What the task asks: Of all the entries below, retype only the lines from the one with "semantics of [RegExp.prototype.exec]), the" through the one with "Definition TAB : ascii := ascii_of_nat 9.", exactly as they appear.

Records from a collection:
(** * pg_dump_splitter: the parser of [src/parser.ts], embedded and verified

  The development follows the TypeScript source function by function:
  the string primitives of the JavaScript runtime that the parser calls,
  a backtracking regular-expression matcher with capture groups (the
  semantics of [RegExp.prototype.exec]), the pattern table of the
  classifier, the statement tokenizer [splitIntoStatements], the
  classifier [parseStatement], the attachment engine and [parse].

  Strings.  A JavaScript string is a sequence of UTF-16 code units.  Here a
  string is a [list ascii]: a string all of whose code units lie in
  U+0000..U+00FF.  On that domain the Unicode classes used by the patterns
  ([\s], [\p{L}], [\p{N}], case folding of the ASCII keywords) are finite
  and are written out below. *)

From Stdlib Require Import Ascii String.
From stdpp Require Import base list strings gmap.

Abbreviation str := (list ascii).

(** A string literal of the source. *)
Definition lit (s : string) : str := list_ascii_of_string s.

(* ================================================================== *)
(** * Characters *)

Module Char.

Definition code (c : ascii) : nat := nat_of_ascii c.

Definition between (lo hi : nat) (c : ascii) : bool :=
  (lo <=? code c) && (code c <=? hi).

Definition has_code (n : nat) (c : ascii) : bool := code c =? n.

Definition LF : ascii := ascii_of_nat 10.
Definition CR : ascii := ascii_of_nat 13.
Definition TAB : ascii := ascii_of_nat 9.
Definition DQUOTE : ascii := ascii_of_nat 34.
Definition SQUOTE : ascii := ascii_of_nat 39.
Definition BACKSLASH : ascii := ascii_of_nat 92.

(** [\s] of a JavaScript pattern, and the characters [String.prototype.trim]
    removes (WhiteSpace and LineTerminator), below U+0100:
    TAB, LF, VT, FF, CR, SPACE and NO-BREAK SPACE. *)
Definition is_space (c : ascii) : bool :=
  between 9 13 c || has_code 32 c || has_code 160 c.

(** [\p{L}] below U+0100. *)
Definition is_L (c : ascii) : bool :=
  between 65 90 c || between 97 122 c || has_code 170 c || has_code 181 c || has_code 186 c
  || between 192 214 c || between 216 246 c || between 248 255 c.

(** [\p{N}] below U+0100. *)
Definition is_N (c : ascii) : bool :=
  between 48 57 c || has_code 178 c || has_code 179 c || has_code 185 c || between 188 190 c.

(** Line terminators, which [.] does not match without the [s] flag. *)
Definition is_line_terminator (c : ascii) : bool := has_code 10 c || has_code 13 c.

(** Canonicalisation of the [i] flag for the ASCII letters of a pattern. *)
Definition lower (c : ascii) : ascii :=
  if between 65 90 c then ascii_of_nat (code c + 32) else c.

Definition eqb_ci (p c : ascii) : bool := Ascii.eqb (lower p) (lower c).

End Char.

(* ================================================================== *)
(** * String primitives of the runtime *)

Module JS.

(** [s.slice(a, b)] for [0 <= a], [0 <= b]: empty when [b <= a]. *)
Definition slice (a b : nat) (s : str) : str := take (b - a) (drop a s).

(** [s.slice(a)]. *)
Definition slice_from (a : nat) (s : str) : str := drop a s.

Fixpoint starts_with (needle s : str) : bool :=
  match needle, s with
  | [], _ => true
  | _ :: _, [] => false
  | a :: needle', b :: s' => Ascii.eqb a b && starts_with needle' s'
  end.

Response for this exercise:
  semantics of [RegExp.prototype.exec]), the pattern table of the
  classifier, the statement tokenizer [splitIntoStatements], the
  classifier [parseStatement], the attachment engine and [parse].

  Strings.  A JavaScript string is a sequence of UTF-16 code units.  Here a
  string is a [list ascii]: a string all of whose code units lie in
  U+0000..U+00FF.  On that domain the Unicode classes used by the patterns
  ([\s], [\p{L}], [\p{N}], case folding of the ASCII keywords) are finite
  and are written out below. *)

From Stdlib Require Import Ascii String.
From stdpp Require Import base list strings gmap.

Abbreviation str := (list ascii).

(** A string literal of the source. *)
Definition lit (s : string) : str := list_ascii_of_string s.

(* ================================================================== *)
(** * Characters *)

Module Char.

Definition code (c : ascii) : nat := nat_of_ascii c.

Definition between (lo hi : nat) (c : ascii) : bool :=
  (lo <=? code c) && (code c <=? hi).

Definition has_code (n : nat) (c : ascii) : bool := code c =? n.

Definition LF : ascii := ascii_of_nat 10.
Definition CR : ascii := ascii_of_nat 13.
Definition TAB : ascii := ascii_of_nat 9.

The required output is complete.